#### Data under study ####
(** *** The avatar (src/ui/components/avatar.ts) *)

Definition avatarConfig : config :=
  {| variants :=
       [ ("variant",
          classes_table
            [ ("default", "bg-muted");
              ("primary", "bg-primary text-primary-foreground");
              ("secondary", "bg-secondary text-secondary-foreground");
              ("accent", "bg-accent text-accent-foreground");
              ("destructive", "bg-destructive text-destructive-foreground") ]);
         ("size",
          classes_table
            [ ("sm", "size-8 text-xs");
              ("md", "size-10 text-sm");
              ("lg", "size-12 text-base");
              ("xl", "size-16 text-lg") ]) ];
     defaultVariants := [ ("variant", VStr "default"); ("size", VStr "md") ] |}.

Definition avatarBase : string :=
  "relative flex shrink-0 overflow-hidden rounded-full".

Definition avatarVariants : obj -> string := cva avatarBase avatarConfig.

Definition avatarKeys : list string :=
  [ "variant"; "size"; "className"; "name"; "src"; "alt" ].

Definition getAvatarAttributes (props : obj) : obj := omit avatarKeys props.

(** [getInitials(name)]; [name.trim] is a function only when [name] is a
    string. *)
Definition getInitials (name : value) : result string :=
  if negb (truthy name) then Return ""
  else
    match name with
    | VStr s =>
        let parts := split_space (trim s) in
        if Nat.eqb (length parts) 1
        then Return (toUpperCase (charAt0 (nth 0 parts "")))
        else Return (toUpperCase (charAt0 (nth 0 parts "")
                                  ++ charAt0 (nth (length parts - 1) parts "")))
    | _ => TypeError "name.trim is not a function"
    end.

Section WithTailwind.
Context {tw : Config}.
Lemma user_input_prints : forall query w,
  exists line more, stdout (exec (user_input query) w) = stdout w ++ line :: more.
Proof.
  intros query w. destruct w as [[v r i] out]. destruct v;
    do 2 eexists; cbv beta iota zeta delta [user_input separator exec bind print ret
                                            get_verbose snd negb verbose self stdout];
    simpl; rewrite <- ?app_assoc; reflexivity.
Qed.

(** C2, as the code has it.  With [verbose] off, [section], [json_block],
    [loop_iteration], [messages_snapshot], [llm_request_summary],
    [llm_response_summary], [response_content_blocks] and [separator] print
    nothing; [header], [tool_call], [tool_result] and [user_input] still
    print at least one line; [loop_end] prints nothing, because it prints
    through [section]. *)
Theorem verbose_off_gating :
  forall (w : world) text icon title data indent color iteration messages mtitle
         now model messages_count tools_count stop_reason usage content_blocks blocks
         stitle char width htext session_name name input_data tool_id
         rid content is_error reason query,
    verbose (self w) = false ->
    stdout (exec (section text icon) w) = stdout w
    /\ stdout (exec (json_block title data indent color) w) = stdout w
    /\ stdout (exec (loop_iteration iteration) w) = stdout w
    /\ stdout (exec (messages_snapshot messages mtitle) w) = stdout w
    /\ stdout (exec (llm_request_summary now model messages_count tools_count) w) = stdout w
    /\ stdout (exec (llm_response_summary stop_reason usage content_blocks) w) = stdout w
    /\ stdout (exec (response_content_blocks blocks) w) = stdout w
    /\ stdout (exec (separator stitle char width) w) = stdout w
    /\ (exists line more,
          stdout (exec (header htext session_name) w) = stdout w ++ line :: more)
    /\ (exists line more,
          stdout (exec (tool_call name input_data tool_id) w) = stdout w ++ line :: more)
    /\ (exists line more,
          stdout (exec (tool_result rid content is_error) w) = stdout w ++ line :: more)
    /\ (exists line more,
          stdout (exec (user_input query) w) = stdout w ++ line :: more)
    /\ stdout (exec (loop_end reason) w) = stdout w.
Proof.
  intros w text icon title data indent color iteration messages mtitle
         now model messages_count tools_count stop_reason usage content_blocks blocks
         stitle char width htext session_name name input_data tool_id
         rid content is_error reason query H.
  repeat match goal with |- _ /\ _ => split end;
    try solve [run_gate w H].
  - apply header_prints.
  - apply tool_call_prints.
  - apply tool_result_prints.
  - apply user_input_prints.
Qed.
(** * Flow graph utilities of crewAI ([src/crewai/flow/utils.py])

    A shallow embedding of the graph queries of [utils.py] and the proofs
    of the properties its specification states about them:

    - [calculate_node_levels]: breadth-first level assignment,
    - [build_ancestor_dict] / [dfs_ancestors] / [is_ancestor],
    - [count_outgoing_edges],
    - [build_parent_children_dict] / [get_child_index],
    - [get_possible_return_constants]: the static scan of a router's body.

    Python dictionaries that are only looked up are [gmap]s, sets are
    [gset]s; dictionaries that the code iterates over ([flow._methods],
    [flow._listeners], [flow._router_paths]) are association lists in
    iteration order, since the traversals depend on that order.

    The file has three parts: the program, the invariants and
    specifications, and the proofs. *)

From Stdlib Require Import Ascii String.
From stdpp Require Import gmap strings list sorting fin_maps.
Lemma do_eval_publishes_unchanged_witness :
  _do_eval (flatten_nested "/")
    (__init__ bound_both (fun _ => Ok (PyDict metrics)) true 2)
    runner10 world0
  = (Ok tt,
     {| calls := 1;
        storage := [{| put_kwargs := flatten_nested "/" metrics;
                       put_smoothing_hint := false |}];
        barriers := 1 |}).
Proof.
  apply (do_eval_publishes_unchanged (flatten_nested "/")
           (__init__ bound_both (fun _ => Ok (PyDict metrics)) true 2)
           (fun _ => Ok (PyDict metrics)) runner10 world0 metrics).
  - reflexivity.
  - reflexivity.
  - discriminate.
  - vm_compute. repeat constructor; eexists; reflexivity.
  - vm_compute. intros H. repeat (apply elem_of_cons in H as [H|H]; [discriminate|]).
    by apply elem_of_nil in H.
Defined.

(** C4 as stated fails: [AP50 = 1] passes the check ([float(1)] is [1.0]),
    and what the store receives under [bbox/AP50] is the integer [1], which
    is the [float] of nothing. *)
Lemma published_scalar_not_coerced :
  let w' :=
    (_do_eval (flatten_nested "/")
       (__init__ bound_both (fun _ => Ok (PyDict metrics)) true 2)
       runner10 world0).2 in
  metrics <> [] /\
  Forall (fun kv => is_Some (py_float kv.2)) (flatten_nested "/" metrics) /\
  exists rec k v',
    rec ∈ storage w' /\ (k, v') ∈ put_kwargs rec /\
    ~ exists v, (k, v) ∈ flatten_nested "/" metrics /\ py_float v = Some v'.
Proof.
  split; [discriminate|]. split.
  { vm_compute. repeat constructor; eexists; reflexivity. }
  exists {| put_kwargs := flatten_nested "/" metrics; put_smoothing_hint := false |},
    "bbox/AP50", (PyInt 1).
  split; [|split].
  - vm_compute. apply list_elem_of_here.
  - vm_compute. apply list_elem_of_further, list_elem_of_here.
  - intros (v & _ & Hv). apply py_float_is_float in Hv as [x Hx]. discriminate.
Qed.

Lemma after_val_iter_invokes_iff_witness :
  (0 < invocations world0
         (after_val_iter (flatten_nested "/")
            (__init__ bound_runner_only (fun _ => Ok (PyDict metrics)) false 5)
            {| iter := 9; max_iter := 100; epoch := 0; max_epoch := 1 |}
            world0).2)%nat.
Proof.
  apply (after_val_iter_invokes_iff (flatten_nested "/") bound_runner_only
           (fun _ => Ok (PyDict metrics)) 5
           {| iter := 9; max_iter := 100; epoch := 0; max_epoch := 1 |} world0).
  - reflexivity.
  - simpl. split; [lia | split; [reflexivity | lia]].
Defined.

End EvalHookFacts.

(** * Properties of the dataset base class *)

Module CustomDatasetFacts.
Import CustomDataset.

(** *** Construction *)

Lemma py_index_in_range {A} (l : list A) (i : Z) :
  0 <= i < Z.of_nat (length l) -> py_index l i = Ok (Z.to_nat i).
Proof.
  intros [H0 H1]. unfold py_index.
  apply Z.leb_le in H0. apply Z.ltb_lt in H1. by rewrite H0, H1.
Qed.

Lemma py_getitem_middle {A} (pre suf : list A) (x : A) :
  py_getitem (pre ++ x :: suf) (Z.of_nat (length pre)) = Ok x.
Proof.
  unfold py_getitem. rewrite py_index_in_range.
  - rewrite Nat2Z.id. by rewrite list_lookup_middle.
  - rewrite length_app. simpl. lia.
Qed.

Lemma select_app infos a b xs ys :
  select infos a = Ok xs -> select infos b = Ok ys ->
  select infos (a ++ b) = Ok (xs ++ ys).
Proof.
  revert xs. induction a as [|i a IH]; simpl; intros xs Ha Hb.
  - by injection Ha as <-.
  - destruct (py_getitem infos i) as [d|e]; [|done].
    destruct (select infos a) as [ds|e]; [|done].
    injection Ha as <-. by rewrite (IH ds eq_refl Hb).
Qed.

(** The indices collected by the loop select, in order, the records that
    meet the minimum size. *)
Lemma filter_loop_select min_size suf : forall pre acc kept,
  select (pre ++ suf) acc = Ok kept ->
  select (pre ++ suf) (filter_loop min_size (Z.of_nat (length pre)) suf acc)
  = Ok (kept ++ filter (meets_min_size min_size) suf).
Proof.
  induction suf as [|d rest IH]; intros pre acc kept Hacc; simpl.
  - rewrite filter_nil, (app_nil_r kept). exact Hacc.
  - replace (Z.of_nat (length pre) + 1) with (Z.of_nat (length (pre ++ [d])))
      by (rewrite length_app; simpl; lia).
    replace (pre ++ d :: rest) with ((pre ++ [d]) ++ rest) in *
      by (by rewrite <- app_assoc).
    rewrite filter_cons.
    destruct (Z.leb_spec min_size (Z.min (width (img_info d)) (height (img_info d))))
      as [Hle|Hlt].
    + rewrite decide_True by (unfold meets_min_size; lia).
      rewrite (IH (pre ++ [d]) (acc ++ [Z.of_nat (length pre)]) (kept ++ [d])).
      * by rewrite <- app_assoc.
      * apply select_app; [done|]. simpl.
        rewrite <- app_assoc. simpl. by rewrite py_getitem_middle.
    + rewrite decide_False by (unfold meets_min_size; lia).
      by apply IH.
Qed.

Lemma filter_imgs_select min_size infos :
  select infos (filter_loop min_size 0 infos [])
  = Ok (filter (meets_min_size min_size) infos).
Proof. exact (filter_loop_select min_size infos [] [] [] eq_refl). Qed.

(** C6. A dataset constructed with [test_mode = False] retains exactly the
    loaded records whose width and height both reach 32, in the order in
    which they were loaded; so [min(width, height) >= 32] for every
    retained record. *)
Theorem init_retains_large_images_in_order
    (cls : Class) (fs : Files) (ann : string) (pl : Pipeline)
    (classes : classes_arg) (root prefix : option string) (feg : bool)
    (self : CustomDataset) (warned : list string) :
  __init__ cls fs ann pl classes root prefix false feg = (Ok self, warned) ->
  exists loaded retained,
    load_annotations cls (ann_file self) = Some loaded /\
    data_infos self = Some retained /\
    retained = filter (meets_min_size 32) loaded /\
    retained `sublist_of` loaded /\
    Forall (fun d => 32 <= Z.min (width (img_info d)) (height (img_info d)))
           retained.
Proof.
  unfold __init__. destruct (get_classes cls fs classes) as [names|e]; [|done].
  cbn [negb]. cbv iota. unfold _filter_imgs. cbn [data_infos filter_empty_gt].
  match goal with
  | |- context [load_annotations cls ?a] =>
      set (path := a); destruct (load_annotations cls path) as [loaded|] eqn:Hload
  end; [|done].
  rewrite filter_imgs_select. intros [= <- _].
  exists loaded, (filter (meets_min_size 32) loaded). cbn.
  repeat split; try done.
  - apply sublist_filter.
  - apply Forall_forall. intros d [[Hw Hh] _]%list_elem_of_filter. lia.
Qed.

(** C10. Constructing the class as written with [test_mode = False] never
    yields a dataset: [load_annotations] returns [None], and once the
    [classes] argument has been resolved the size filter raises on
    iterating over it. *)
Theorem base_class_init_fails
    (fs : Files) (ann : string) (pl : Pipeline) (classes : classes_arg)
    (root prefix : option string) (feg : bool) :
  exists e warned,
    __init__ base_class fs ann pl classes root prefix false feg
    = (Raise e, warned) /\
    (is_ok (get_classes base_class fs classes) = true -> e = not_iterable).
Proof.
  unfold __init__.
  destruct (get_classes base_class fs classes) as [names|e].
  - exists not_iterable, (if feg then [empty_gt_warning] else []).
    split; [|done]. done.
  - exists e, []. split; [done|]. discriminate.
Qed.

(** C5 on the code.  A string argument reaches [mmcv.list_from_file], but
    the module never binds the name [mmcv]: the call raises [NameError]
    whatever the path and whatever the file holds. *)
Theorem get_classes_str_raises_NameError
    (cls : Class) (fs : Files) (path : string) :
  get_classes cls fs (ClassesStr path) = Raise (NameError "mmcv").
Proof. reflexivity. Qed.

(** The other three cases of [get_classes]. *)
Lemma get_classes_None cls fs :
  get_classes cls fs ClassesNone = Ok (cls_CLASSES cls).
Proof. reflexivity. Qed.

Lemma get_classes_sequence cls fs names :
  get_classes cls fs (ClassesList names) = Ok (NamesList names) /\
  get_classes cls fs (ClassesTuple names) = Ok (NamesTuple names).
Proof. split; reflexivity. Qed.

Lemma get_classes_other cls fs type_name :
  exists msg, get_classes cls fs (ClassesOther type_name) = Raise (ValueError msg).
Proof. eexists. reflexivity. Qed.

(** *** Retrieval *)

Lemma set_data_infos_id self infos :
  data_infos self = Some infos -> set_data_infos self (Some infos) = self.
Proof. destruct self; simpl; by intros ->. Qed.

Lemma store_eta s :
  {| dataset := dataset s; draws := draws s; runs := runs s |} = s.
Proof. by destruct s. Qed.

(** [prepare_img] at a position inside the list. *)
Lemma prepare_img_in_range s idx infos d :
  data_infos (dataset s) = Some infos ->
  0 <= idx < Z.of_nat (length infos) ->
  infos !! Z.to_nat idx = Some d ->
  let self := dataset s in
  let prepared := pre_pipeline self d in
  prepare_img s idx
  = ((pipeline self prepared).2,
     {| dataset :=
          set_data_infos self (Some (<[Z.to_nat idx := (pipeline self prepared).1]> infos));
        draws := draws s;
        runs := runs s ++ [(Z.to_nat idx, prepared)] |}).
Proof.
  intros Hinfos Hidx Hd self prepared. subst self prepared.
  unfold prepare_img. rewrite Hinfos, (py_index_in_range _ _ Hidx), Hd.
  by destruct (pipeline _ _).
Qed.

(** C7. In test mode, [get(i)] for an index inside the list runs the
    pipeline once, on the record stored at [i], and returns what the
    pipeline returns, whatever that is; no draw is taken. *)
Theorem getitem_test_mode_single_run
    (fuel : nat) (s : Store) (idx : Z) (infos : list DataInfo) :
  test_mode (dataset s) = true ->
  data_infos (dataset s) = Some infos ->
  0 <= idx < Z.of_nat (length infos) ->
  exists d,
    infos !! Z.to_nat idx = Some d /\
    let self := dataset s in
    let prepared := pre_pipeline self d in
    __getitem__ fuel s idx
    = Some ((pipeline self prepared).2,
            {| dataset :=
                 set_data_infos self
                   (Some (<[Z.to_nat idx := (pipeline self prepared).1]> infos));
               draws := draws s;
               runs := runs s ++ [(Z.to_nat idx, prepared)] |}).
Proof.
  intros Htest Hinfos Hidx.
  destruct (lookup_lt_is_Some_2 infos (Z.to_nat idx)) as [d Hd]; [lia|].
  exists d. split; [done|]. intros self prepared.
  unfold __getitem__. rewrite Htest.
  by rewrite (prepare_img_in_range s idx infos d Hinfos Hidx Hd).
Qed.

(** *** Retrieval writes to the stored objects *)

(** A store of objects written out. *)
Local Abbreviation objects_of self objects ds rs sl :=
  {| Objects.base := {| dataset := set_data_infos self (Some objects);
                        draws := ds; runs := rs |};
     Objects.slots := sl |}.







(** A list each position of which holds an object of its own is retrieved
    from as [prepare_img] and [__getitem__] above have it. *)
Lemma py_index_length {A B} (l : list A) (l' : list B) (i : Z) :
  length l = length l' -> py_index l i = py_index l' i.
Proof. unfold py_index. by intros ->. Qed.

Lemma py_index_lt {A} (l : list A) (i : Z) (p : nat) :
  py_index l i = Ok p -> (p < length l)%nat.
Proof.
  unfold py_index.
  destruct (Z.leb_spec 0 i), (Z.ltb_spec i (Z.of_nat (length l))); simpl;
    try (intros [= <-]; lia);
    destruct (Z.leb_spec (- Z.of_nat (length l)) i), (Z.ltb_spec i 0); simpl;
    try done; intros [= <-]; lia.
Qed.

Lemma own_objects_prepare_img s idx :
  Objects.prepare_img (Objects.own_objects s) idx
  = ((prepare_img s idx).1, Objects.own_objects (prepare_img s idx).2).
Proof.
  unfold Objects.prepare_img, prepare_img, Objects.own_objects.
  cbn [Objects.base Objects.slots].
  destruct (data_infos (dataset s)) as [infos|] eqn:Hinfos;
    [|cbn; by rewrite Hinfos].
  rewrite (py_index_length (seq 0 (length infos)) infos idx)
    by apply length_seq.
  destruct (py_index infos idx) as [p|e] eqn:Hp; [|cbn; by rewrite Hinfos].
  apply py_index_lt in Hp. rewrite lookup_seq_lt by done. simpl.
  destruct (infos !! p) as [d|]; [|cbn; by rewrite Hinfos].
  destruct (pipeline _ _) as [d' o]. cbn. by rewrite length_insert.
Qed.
####
**Activity**. Show all lines above holding the word "dictionaries".

**Worked solution**.
    Python dictionaries that are only looked up are [gmap]s, sets are
    [gset]s; dictionaries that the code iterates over ([flow._methods],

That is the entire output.